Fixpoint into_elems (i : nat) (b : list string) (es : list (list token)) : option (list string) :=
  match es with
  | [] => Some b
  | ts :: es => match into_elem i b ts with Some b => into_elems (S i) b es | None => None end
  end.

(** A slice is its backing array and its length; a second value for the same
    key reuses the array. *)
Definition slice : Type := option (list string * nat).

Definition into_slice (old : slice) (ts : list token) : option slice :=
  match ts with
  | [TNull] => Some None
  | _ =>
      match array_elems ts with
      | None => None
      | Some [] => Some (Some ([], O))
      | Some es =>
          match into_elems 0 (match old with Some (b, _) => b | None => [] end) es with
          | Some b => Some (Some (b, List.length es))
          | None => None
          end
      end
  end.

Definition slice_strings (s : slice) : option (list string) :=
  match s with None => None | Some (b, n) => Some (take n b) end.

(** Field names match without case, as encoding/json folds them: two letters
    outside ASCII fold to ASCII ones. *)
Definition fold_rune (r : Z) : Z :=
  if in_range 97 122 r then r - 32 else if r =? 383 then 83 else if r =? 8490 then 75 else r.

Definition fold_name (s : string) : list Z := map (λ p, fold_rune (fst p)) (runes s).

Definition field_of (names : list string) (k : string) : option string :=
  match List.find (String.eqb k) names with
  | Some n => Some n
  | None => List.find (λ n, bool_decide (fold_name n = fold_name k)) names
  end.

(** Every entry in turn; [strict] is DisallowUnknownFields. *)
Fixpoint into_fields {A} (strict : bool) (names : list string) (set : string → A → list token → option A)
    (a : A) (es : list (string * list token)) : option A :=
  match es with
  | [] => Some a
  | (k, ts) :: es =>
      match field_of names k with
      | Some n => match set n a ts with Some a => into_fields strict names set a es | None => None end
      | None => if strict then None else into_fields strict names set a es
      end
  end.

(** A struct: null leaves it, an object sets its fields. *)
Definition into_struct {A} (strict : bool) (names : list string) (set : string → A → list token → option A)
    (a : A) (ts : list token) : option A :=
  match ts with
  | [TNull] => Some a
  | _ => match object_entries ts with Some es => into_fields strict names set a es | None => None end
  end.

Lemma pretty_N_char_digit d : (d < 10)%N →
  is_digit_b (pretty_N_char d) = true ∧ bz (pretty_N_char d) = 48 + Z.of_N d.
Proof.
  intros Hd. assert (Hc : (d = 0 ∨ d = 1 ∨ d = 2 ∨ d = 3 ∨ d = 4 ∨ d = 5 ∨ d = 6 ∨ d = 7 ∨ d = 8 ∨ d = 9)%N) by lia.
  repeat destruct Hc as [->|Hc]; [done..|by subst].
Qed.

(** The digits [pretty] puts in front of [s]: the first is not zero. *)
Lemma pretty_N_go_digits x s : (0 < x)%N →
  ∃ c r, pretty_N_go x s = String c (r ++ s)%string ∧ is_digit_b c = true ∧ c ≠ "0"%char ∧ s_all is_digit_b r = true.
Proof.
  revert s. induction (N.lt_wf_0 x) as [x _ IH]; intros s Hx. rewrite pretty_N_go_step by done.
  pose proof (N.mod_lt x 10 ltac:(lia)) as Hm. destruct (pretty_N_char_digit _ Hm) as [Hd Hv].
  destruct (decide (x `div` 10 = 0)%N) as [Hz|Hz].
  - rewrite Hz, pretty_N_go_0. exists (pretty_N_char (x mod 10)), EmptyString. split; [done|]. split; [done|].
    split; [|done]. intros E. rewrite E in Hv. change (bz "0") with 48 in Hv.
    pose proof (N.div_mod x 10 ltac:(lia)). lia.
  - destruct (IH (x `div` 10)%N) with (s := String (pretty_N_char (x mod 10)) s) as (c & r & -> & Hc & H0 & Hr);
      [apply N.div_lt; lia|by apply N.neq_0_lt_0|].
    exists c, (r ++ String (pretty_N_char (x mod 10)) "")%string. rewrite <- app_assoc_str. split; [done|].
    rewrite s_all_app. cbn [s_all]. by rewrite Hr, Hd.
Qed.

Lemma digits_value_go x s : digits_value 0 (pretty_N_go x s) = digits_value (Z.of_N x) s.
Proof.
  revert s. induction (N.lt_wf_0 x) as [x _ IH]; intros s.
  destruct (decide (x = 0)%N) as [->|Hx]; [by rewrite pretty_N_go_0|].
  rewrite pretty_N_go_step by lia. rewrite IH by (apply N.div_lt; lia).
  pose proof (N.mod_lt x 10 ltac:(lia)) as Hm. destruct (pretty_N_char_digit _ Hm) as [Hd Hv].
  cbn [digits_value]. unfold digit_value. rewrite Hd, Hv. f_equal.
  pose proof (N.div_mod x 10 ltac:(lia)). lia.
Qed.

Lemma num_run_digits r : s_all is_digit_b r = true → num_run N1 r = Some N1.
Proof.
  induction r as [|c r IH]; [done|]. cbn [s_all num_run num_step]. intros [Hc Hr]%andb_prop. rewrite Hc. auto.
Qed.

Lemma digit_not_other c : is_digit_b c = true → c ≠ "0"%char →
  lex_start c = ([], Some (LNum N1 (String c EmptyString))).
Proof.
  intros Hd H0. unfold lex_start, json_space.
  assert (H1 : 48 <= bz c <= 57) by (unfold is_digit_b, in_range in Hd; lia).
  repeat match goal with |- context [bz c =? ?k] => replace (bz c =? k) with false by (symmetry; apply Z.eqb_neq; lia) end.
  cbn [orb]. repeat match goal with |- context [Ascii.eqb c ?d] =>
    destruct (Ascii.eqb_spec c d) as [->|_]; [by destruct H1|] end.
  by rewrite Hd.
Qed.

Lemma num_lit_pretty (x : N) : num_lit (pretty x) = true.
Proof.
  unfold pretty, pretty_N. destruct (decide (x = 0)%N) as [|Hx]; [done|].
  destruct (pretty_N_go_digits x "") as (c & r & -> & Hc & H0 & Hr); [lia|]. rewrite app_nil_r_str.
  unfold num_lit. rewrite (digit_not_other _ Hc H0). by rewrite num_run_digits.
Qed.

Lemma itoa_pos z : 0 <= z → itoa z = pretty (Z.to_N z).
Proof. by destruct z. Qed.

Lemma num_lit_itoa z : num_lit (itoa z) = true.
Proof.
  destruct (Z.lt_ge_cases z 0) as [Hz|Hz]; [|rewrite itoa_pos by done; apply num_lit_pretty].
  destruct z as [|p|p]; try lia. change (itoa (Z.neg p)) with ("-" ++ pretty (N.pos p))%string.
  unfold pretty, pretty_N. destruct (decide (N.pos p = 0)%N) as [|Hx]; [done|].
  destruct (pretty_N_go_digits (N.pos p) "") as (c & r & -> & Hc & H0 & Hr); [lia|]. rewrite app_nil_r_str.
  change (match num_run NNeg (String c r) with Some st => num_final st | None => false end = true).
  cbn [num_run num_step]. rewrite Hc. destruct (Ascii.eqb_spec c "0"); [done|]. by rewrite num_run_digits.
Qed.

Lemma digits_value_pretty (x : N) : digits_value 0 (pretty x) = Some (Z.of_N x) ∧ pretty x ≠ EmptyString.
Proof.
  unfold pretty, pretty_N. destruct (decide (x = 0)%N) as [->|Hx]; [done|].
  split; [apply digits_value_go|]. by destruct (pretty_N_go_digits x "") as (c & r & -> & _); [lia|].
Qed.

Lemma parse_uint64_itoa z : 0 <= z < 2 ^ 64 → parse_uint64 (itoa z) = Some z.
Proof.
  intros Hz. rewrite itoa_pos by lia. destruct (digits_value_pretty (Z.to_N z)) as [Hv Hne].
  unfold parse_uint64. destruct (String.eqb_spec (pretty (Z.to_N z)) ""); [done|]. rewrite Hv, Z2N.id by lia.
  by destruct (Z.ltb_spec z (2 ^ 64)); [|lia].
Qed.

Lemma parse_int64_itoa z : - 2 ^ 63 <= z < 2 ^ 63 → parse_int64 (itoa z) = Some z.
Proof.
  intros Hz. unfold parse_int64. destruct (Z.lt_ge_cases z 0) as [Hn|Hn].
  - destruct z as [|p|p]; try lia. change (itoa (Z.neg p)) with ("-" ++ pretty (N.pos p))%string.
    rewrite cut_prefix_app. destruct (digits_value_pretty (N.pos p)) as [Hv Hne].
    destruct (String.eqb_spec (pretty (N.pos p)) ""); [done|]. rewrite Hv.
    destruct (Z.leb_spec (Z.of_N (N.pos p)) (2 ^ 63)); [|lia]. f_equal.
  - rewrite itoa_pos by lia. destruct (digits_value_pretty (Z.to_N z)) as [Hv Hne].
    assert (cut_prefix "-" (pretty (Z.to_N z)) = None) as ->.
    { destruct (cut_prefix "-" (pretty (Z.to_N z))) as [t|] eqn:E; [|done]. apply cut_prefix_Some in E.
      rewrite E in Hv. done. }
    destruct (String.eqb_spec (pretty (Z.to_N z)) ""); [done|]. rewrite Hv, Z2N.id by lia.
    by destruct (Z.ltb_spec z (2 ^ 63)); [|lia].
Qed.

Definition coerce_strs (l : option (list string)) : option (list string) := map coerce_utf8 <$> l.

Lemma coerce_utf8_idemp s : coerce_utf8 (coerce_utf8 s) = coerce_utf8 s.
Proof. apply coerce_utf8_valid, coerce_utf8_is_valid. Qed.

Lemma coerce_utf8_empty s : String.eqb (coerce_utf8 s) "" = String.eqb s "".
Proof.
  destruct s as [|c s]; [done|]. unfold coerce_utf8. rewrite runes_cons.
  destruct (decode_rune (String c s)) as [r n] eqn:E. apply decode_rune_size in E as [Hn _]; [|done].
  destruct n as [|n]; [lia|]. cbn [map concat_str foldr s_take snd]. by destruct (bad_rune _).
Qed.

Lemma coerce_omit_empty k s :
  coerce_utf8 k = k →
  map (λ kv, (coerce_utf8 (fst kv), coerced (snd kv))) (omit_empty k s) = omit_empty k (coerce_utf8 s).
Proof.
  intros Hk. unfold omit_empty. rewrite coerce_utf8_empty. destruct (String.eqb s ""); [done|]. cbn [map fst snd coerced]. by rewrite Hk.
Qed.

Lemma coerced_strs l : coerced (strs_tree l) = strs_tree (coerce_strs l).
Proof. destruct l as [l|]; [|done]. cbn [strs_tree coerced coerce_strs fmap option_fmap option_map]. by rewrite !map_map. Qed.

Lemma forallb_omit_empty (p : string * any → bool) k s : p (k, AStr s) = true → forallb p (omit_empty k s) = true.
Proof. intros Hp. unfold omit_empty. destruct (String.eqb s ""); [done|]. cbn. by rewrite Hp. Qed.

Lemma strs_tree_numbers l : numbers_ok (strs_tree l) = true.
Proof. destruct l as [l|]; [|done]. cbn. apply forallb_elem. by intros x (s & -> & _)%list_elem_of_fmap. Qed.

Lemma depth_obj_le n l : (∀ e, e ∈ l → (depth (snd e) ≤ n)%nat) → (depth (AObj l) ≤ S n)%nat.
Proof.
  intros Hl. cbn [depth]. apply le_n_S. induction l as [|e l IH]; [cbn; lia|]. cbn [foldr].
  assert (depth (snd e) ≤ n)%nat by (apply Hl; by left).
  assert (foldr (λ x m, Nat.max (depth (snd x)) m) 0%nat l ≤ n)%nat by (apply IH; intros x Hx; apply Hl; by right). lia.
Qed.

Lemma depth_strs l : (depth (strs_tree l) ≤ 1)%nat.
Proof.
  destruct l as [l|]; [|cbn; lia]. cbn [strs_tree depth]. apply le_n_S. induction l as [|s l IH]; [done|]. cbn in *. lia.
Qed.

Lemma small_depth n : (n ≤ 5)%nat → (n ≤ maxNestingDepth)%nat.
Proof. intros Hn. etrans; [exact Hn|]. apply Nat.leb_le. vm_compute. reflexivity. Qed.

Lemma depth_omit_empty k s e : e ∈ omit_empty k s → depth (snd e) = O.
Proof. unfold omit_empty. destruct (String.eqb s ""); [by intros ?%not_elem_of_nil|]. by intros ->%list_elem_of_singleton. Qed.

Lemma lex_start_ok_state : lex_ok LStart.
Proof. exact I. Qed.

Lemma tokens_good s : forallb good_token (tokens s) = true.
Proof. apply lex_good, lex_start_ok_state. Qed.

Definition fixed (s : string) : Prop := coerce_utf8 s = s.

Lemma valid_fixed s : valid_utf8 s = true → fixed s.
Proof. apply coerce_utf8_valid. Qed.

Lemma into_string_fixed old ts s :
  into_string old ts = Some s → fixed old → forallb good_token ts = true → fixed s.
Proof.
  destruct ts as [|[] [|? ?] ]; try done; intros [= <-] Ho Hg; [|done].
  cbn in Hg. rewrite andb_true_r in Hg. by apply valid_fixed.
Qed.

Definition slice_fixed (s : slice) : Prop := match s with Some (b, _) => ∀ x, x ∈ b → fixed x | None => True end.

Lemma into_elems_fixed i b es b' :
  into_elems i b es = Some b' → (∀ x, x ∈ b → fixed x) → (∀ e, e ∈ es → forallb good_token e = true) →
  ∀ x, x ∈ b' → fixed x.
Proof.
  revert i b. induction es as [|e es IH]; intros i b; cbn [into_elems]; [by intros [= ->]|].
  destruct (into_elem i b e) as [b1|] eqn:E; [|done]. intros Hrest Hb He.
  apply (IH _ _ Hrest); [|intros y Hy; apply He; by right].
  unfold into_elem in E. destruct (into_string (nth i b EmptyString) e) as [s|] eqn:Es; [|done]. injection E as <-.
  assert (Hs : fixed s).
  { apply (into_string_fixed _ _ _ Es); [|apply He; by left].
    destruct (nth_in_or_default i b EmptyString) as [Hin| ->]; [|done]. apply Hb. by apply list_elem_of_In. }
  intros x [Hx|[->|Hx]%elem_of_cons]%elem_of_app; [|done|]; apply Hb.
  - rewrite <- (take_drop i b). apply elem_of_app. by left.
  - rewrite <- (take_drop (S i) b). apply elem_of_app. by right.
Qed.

————

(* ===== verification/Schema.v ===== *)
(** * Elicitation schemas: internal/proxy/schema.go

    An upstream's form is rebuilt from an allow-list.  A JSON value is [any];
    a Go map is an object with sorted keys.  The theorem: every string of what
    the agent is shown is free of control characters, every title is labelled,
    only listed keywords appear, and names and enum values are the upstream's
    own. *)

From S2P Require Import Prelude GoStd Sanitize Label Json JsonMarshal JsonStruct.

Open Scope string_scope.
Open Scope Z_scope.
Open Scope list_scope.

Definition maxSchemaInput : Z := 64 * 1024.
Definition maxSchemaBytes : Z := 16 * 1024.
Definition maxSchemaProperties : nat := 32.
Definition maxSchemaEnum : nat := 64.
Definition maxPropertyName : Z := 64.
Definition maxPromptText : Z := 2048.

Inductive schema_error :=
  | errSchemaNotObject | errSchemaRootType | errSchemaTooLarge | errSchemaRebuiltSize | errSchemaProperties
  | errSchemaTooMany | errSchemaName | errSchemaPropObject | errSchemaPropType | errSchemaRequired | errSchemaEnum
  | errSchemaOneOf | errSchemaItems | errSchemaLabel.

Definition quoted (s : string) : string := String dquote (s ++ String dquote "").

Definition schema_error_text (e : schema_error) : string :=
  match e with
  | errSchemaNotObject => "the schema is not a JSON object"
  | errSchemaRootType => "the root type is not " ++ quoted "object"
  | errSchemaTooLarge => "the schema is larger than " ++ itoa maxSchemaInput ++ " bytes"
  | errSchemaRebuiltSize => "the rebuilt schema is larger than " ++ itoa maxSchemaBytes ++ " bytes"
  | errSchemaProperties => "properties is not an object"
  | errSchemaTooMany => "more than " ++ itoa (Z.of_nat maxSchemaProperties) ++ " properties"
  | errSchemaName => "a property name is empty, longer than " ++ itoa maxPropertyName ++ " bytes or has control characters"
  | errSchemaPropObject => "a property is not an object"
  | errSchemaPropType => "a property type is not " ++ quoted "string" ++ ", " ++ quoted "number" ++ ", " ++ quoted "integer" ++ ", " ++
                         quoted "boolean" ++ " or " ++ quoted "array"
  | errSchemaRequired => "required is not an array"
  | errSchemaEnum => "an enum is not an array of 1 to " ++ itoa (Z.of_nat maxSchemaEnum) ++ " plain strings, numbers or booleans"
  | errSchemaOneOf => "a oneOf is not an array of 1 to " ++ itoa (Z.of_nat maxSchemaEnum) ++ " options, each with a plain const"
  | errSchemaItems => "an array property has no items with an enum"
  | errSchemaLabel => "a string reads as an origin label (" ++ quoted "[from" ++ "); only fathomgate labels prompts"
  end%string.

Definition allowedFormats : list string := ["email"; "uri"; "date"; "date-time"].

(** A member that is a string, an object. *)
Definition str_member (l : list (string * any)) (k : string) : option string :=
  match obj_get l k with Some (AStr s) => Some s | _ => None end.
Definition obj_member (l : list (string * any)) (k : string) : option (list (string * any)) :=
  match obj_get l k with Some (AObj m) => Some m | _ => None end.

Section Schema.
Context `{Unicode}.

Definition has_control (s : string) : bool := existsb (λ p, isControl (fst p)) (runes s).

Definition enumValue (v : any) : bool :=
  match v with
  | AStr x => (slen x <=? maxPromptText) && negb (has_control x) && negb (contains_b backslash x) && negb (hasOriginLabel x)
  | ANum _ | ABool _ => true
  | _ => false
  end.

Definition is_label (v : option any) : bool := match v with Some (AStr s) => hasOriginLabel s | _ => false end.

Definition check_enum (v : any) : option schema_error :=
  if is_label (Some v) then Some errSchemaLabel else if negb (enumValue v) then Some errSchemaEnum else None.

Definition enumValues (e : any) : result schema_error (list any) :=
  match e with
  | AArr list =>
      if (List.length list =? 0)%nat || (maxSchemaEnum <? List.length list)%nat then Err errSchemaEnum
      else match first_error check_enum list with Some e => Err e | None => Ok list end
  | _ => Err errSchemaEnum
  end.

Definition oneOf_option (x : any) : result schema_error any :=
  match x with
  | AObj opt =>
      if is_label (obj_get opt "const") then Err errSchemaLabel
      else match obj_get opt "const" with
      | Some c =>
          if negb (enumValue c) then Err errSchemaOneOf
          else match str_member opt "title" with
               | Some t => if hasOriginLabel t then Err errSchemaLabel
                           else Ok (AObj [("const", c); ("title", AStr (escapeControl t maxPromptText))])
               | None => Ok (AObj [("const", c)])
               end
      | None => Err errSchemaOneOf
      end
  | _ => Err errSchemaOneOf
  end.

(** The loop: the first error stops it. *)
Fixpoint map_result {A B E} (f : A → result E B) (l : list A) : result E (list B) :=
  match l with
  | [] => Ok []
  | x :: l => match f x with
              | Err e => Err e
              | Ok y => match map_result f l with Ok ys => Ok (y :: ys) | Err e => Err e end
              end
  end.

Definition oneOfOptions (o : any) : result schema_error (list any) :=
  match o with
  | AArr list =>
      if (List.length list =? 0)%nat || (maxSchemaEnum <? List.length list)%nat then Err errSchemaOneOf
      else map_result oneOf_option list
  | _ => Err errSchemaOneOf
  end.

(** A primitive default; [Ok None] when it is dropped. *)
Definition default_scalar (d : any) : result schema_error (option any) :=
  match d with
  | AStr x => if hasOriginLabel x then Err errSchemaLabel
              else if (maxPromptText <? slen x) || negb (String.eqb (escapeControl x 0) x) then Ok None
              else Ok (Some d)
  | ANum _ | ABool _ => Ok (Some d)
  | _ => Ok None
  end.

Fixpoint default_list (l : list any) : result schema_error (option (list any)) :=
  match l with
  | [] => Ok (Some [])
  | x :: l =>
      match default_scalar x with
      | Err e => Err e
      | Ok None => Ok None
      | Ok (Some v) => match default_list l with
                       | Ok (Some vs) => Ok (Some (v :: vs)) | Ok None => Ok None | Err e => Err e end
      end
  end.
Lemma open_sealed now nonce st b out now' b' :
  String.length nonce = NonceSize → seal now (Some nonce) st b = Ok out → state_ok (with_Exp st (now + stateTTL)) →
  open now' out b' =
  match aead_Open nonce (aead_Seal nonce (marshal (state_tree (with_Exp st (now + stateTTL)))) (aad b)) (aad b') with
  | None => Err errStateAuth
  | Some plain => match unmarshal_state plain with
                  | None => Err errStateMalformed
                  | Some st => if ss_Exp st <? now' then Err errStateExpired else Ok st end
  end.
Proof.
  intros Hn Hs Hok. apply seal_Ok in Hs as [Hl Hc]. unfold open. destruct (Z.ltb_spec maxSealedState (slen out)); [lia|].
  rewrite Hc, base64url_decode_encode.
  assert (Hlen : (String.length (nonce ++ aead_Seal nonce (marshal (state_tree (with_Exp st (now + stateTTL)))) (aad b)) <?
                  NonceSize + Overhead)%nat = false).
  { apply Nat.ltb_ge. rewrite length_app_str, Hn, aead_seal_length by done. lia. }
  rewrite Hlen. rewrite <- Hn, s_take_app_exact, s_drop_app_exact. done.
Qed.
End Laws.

————

> DIRECTIONS
From the records above, repeat exactly the lines from the one with "destruct (Z.lt_ge_cases z 0) as [Hz|Hz];" through the one with "unfold parse_uint64. destruct", both included.

> ANSWER SPACE
  destruct (Z.lt_ge_cases z 0) as [Hz|Hz]; [|rewrite itoa_pos by done; apply num_lit_pretty].
  destruct z as [|p|p]; try lia. change (itoa (Z.neg p)) with ("-" ++ pretty (N.pos p))%string.
  unfold pretty, pretty_N. destruct (decide (N.pos p = 0)%N) as [|Hx]; [done|].
  destruct (pretty_N_go_digits (N.pos p) "") as (c & r & -> & Hc & H0 & Hr); [lia|]. rewrite app_nil_r_str.
  change (match num_run NNeg (String c r) with Some st => num_final st | None => false end = true).
  cbn [num_run num_step]. rewrite Hc. destruct (Ascii.eqb_spec c "0"); [done|]. by rewrite num_run_digits.
Qed.

Lemma digits_value_pretty (x : N) : digits_value 0 (pretty x) = Some (Z.of_N x) ∧ pretty x ≠ EmptyString.
Proof.
  unfold pretty, pretty_N. destruct (decide (x = 0)%N) as [->|Hx]; [done|].
  split; [apply digits_value_go|]. by destruct (pretty_N_go_digits x "") as (c & r & -> & _); [lia|].
Qed.

Lemma parse_uint64_itoa z : 0 <= z < 2 ^ 64 → parse_uint64 (itoa z) = Some z.
Proof.
  intros Hz. rewrite itoa_pos by lia. destruct (digits_value_pretty (Z.to_N z)) as [Hv Hne].
  unfold parse_uint64. destruct (String.eqb_spec (pretty (Z.to_N z)) ""); [done|]. rewrite Hv, Z2N.id by lia.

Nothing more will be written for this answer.